Influence of Seed Size and Planting Date on the Performance of Austrian Winter Field Peas1

  1. G. A. Murray,
  2. J. B. Swensen and
  3. D. L. Auld2

Abstract

Abstract

Production of Austrian winter field pea [Pisum sativum spp. arvense (L.) Poir] is limited by a lack of information on cultural practices and potential productivity. Field studies were conducted to determine the influence of seed size and planting date upon spring seedling vigor, seed yield, and seed weight of several Austrian winter field pea cultivars. The Moscow studies were situated on a Palouse silt loam soil (fine-silty, mixed, mesic, pachic Ultic Haploxeroll) and the Grangeville study on a Chicane silt loam (fine, montmorillonitic, mesic Xeric Argialboll). Small-sized seed (<5.2 mm diam) significantly reduced spring seedling vigor of Austrian winter field pea planted in October under cool, wet conditions. Seed yields of Austrian winter field pea planted in October under cool, wet conditions in 1977 at Grangeville, Idaho, and in October under dry conditions in 1978 at Moscow, Idaho were reduced by 742 and 255 kg ha−1, respectively when Austrian winter field peas were established from small vs large-sized seed. Improved seedling vigor of Austrian winter field pea from large-sized seed did not improve yield of Austrian winter field peas planted at locations, planting dates, and environments favorable for pea growth.

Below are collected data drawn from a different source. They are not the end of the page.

(** [df[~df.astype(str).apply(lambda x: x.str.contains('#')).any(axis=1)]] *)
Definition drop_separators (df : DataFrame value) : DataFrame value :=
  filter (fun r => negb (existsb contains_hash (row_values r))) df.

(** [int(x)] of a finite float: truncation toward zero. *)
Definition Qtrunc (q : Q) : Z := Z.quot (Qnum q) (Zpos (Qden q)).

(** The range of int64. *)
Definition in_int64 (z : Z) : bool := (- 2 ^ 63 <=? z) && (z <? 2 ^ 63).

(** [df.dropna(subset=['tick_num'])] *)
Definition dropna_tick (df : DataFrame value) : DataFrame value :=
  filter (fun r => negb (isna (tick_num r))) df.

(** [df.dropna(subset=numeric_columns)] *)
Definition dropna_numeric {T : Type} (df : DataFrame T) : DataFrame T :=
  filter (fun r => negb (existsb isna (numeric_columns r))) df.

(** ** Geometry *)

(** [matplotlib.transforms.Affine2D]: the top two rows of the 3x3 matrix
    [[xx xy x0] [yx yy y0] [0 0 1]]. *)
Record Affine2D : Type := mkAffine2D {
  m_xx : R; m_xy : R; m_x0 : R;
  m_yx : R; m_yy : R; m_y0 : R
}.

(** [Affine2D()] *)
Definition identity : Affine2D := mkAffine2D 1 0 0 0 1 0.

(** [Affine2D.rotate(theta)]: the rotation matrix times the current one. *)
Definition rotate (theta : R) (m : Affine2D) : Affine2D :=
  let a := cos theta in
  let b := sin theta in
  mkAffine2D (a * m_xx m - b * m_yx m) (a * m_xy m - b * m_yy m)
             (a * m_x0 m - b * m_y0 m)
             (b * m_xx m + a * m_yx m) (b * m_xy m + a * m_yy m)
             (b * m_x0 m + a * m_y0 m).

(** [math.radians] and [np.degrees]. *)
Definition radians (deg : R) : R := (deg * (PI / 180))%R.
Definition degrees (rad : R) : R := (rad * (180 / PI))%R.

(** [Affine2D.rotate_deg(degrees)] *)
Definition rotate_deg (deg : R) (m : Affine2D) : Affine2D :=
  rotate (radians deg) m.

(** [Affine2D.translate(tx, ty)] *)
Definition translate (tx ty : R) (m : Affine2D) : Affine2D :=
  mkAffine2D (m_xx m) (m_xy m) (m_x0 m + tx)
             (m_yx m) (m_yy m) (m_y0 m + ty).

(** The image of a point under the transform. *)
Definition transform_point (m : Affine2D) (p : R * R) : R * R :=
  ((m_xx m * fst p + m_xy m * snd p + m_x0 m)%R,
   (m_yx m * fst p + m_yy m * snd p + m_y0 m)%R).

(** [np.arctan2(y, x)]: the angle of the vector (x, y) in (-PI, PI]. *)
Definition arctan2 (y x : R) : R :=
  if Rlt_dec 0 x then atan (y / x)
  else if Rlt_dec x 0 then
         if Rle_dec 0 y then (atan (y / x) + PI)%R
         else (atan (y / x) - PI)%R
       else if Rlt_dec 0 y then (PI / 2)%R
            else if Rlt_dec y 0 then (- (PI / 2))%R
                 else 0%R.

(** The two patch classes the scripts draw, in the coordinates they are
    constructed with. *)
Inductive Patch : Type :=
| FancyBboxPatch (xy : Q * Q) (width height : Q)
| Circle (xy : Q * Q) (radius : Q).

(** A patch with the transform that takes it to data coordinates. *)
Record Artist : Type := mkArtist {
  patch : Patch;
  get_transform : Affine2D
}.

(** The three patches of one bacterial cell. *)
Record CellPatches : Type := mkCellPatches {
  rect : Artist;
  left_cap : Artist;
  right_cap : Artist
}.

(** The body of the loop over cells, the same in [animate] (lines 126-141)
    and in [plot_final_state] (lines 157-179), once the six fields are
    numbers. *)
Definition draw_cell (w l ox oy px py : Q) : CellPatches :=
  let angle := arctan2 (Q2R oy) (Q2R ox) in
  let angle_deg := degrees angle in
  let rect_len := (l - w)%Q in
  let rect_w := w in
  let r := (w / 2)%Q in
  let rect := FancyBboxPatch ((- rect_len / 2)%Q, (- rect_w / 2)%Q)
                             rect_len rect_w in
  let left_cap := Circle ((- rect_len / 2)%Q, 0%Q) r in
  let right_cap := Circle ((rect_len / 2)%Q, 0%Q) r in
  let t := translate (Q2R px) (Q2R py) (rotate_deg angle_deg identity) in
  mkCellPatches (mkArtist rect t) (mkArtist left_cap t) (mkArtist right_cap t).

(** The body of the loop over EPS particles: a circle placed directly in
    data coordinates. *)
Definition draw_eps (d px py : Q) : Artist :=
  let radius := (d / 2)%Q in
  mkArtist (Circle (px, py) radius) identity.

(** ** What the libraries do where this model does not follow them *)

(** Three things are taken as they come from pandas, numpy and matplotlib,
    and everything is verified for every way they may behave:
    - [scan]: the float a text reads as ([pd.to_numeric] and [float(...)]),
      [None] when the text is no number;
    - [cast_overflow]: what the cast of a float to int64 gives when the
      float is finite but outside int64 (it does not raise);
    - [eps_nonfinite] and [cell_nonfinite]: what matplotlib adds to the
      axes for a particle or a cell one of whose numbers is not finite, or
      [None] when it raises; the geometry of such patches is outside this
      model. *)
Record Library : Type := mkLibrary {
  scan : string -> option Float;
  cast_overflow : Q -> Z;
  eps_nonfinite : Float -> Float -> Float -> option (list Artist);
  cell_nonfinite :
    Float -> Float -> Float -> Float -> Float -> Float -> option (list Artist)
}.

Section Loaders.

Variable lib : Library.

(** [pd.to_numeric(..., errors='coerce')] on one cell. *)
Definition to_numeric (v : value) : value :=
  match v with
  | Flt x => Flt x
  | Str s => match scan lib s with Some x => Flt x | None => NaN end
  end.

(** The int64 a finite float is cast to. *)
Definition int64_of (q : Q) : Z :=
  if in_int64 (Qtrunc q) then Qtrunc q else cast_overflow lib q.

(** [astype(int)] on one cell; [None] is the exception pandas raises on a
    cell that is not a finite number. *)
Definition astype_int (v : value) : option Z :=
  match v with Num q => Some (int64_of q) | _ => None end.

(** [df['tick_num'].astype(int)] over the whole column: one bad cell makes
    the whole statement raise. *)
Fixpoint astype_int_col (df : DataFrame value) : option (DataFrame Z) :=
  match df with
  | [] => Some []
  | r :: rest =>
      match astype_int (tick_num r), astype_int_col rest with
      | Some t, Some rest' => Some (set_tick r t :: rest')
      | _, _ => None
      end
  end.

(** [df['tick_num'] = pd.to_numeric(df['tick_num'], errors='coerce')] *)
Definition coerce_tick (df : DataFrame value) : DataFrame value :=
  map (fun r => set_tick r (to_numeric (tick_num r))) df.

(** The loop [for col in numeric_columns: df[col] = pd.to_numeric(...)]. *)
Definition coerce_numeric {T : Type} (df : DataFrame T) : DataFrame T :=
  map (fun r =>
         mkRow (tick_num r) (agent_type r)
               (to_numeric (pos_X r)) (to_numeric (pos_Y r))
               (to_numeric (diameter r)) (to_numeric (length r))
               (to_numeric (orientation_X r)) (to_numeric (orientation_Y r))
               (others r)) df.

(** The steps both loaders share (lines 20-28 of video_visualization.py,
    lines 32-40 of visualisation_app.py).  [None] is the [except] branch,
    which prints the error and exits with status 1. *)
Definition load_common (raw : DataFrame value) : option (DataFrame Z) :=
  astype_int_col (dropna_tick (coerce_tick (drop_separators (dropna raw)))).

(** [TkinterBiofilmViewer.load_data]: the shared steps and nothing more. *)
Definition load_data (raw : DataFrame value) : option (DataFrame Z) :=
  load_common raw.

(** The module-level cleaning of video_visualization.py: the shared steps,
    then coercion of the six numeric columns and removal of the rows
    where one of them is missing. *)
Definition load_video (raw : DataFrame value) : option (DataFrame Z) :=
  match load_common raw with
  | Some df => Some (dropna_numeric (coerce_numeric df))
  | None => None
  end.

End Loaders.

(** ** Tick index *)

(** [Series.unique()]: distinct values in order of first appearance. *)
Fixpoint unique (l : list Z) : list Z :=
  match l with
  | [] => []
  | x :: rest => x :: filter (fun y => negb (y =? x)) (unique rest)
  end.

Fixpoint insert_sorted (x : Z) (l : list Z) : list Z :=
  match l with
  | [] => [x]
  | y :: rest => if x <=? y then x :: l else y :: insert_sorted x rest
  end.

(** [sorted(...)] on integers, ascending. *)
Fixpoint sorted (l : list Z) : list Z :=
  match l with
  | [] => []
  | x :: rest => insert_sorted x (sorted rest)
  end.

(** [time_steps = sorted(df['tick_num'].unique())] *)
Definition time_steps (df : DataFrame Z) : list Z :=
  sorted (unique (map tick_num df)).

(** ** Console output

    Every [print] of the two scripts that the claims talk about, as a
    structured event rather than as formatted text. *)

Record Bounds : Type := mkBounds {
  plot_min_x : Float;
  plot_max_x : Float;
  plot_min_y : Float;
  plot_max_y : Float
}.

Inductive message : Type :=
| ErrorReading
| FoundTimeSteps (n : nat)
| TimeStepRange (first last_ : Z)
| DynamicPlotBounds (b : Bounds)
| WarnNoDataInLastTick
| WarnNoTimeSteps
| CreatingAnimation (n : nat)
| SavingVideo
| VideoSavedTo (file : string)
| ErrorSavingVideo (e : string)
| TryingAlternativeMethod
| AnimationSavedAsGif (file : string)
| ErrorSavingGif (e : string)
| ShowingAnimationInWindow
| AnimationComplete.

(** ** Viewport *)

(** A cell used in arithmetic with no conversion: text makes the
    arithmetic raise. *)
Definition as_number (v : value) : option Float :=
  match v with Flt x => Some x | Str _ => None end.

Fixpoint numbers (col : list value) : option (list Float) :=
  match col with
  | [] => Some []
  | v :: rest =>
      match as_number v, numbers rest with
      | Some x, Some xs => Some (x :: xs)
      | _, _ => None
      end
  end.
Inductive call : Type :=
| OsPathExists (p : string)
| OsMkdir (p : string)
| OpenW (p : string)
| JsonDump (a : Args) (p : string)
| Pprint (a : Args)
| InitProcessGroup (backend : string) (world_size : Z) (rank : option Z)
| NpRandomSeed (s : Z)
| TorchManualSeed (s : Z)
| TorchSetNumThreads (n : Z)
| TorchDevice (name : string)
| SetDevice (name : string)
| AddTabularOutput (p : string)
| MkGymEnv (env_name log_dir : string) (record_video : bool)
| EnvSeed (s : Z)
| MkPolNetLSTM (h_size cell_size : Z)
| MkGaussianPol
| MkVNetLSTM (h_size cell_size : Z)
| MkDeterministicVfunc
| MkParallelVectorSampler (max_samples num_parallel seed : Z)
| MkDistributedAdamW (n : net) (rank : option Z) (world_size : Z) (lr : pynum)
| MeasureEnter (name : string)
| MeasureExit (name : string)
| SamplerSample
| MkGAEVectorData (paths : list path)
| Preprocess (gamma lam : pynum) (centerize : bool)
| PpoClipTrain (epoch batch : Z) (clip ent : pynum)
| PpoKlTrain (kl_beta kl_targ : pynum) (epoch batch : Z)
| RecordResults (log : string) (rd : result_dict) (score_file : string)
                (total_epi step total_step : Z) (rewards : list pynum)
                (plot_title : string)
| TorchSave (o : obj) (p : string).

Definition trace : Type := list call.

(** ** The world outside the script

    The answers of the libraries.  Pure library functions depend on their
    argument only; the others may depend on everything that was called
    before. *)

Record World : Type := mkWorld {
  (* builtins [int(s)] and [float(s)]: [None] is a ValueError *)
  py_int : string -> option Z;
  py_float : string -> option float;
  (* argparse's matching of command-line tokens with the declared option
     strings: the destination and the explicit argument of every option
     found, or [None] for a command line it rejects *)
  match_options : list string -> option (list (string * option string));
  (* [np.mean] *)
  np_mean : list pynum -> float;
  (* does this call raise, after this history? *)
  raises : trace -> call -> option exn;
  (* [os.path.exists] *)
  path_exists : trace -> string -> bool;
  (* what [sampler.sample(pol)] returned *)
  sampled_paths : trace -> list path;
  (* [data.num_epi] *)
  data_num_epi : trace -> Z;
  (* what [ppo_clip.train] / [ppo_kl.train] returned *)
  train_result : trace -> result_dict
}.
(** * LayOffers: the storage layer and the request handlers

    A shallow embedding of [shared/schema.ts], [server/storage.ts] and
    [server/routes.ts].  Tables are lists of rows in insertion order, the
    storage functions run in a state monad over the database in which a
    statement can throw, and a request handler is its [try]/[catch] block:
    a thrown statement becomes the 500 answer of the [catch] and keeps the
    writes made before it, since no handler opens a transaction. *)

From Stdlib Require Import List String Ascii ZArith QArith Bool Lia.
From Stdlib Require Import Permutation Sorted.
Import ListNotations.

Local Open Scope string_scope.
Local Open Scope Z_scope.

(** ** Schema *)

Module Schema.

Definition Id := string.
Definition Timestamp := Z.

(** [decimal(10, 2)]: the amount in hundredths. *)
Definition Decimal := Z.

Inductive userRole := RoleCandidate | RoleCompany | RoleAdmin.

Inductive projectStatus :=
  ProjectPending | ProjectApproved | ProjectActive | ProjectCompleted | ProjectCancelled.

Inductive submissionStatus :=
  SubmissionPending | SubmissionUnderReview | SubmissionApproved | SubmissionRejected.

Inductive companyStatus := CompanyPending | CompanyApproved | CompanyRejected.

Definition userRole_eqb (a b : userRole) : bool :=
  match a, b with
  | RoleCandidate, RoleCandidate | RoleCompany, RoleCompany | RoleAdmin, RoleAdmin => true
  | _, _ => false
  end.

Definition projectStatus_eqb (a b : projectStatus) : bool :=
  match a, b with
  | ProjectPending, ProjectPending | ProjectApproved, ProjectApproved
  | ProjectActive, ProjectActive | ProjectCompleted, ProjectCompleted
  | ProjectCancelled, ProjectCancelled => true
  | _, _ => false
  end.

Definition submissionStatus_eqb (a b : submissionStatus) : bool :=
  match a, b with
  | SubmissionPending, SubmissionPending | SubmissionUnderReview, SubmissionUnderReview
  | SubmissionApproved, SubmissionApproved | SubmissionRejected, SubmissionRejected => true
  | _, _ => false
  end.

Definition companyStatus_eqb (a b : companyStatus) : bool :=
  match a, b with
  | CompanyPending, CompanyPending | CompanyApproved, CompanyApproved
  | CompanyRejected, CompanyRejected => true
  | _, _ => false
  end.

(** A nullable column is an [option]; a [notNull()] column is not. *)

Record User := mkUser {
  user_id : Id;
  user_email : option string;
  user_firstName : option string;
  user_lastName : option string;
  user_profileImageUrl : option string;
  user_role : userRole;
  user_skills : option (list string);
  user_experience : option string;
  user_portfolioUrl : option string;
  user_bio : option string;
  user_createdAt : option Timestamp;
  user_updatedAt : option Timestamp
}.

At Grangeville in 1977, the Austrian winter field peas planted in September produced 1298 kg ha−1 more seed than October-planted Austrian winter field pea. September and early October planting dates had no influence on seed yield at Moscow, but Austrian winter field peas planted in late October failed to establish economic stands in both years, probably because of low October precipitation in both years and very low winter temperatures in 1978 to 1979. Seed weight of most Austrian winter field pea lines declined an average of 1.6 g 100−1 seed as seeding date was delayed from September until October. Reduced seed weight accounted for part of the seed yield reduction observed at Grangeville. Seed weight of a semi-dwarf Austrian winter field pea increased significantly as seeding date was delayed from September until October. ‘Melrose’ had the best seedling vigor and ‘Common’ the worst seedling vigor of all cultivars tested. No differences in seed yield were observed between ‘Fenn’, Melrose, and Common at either location.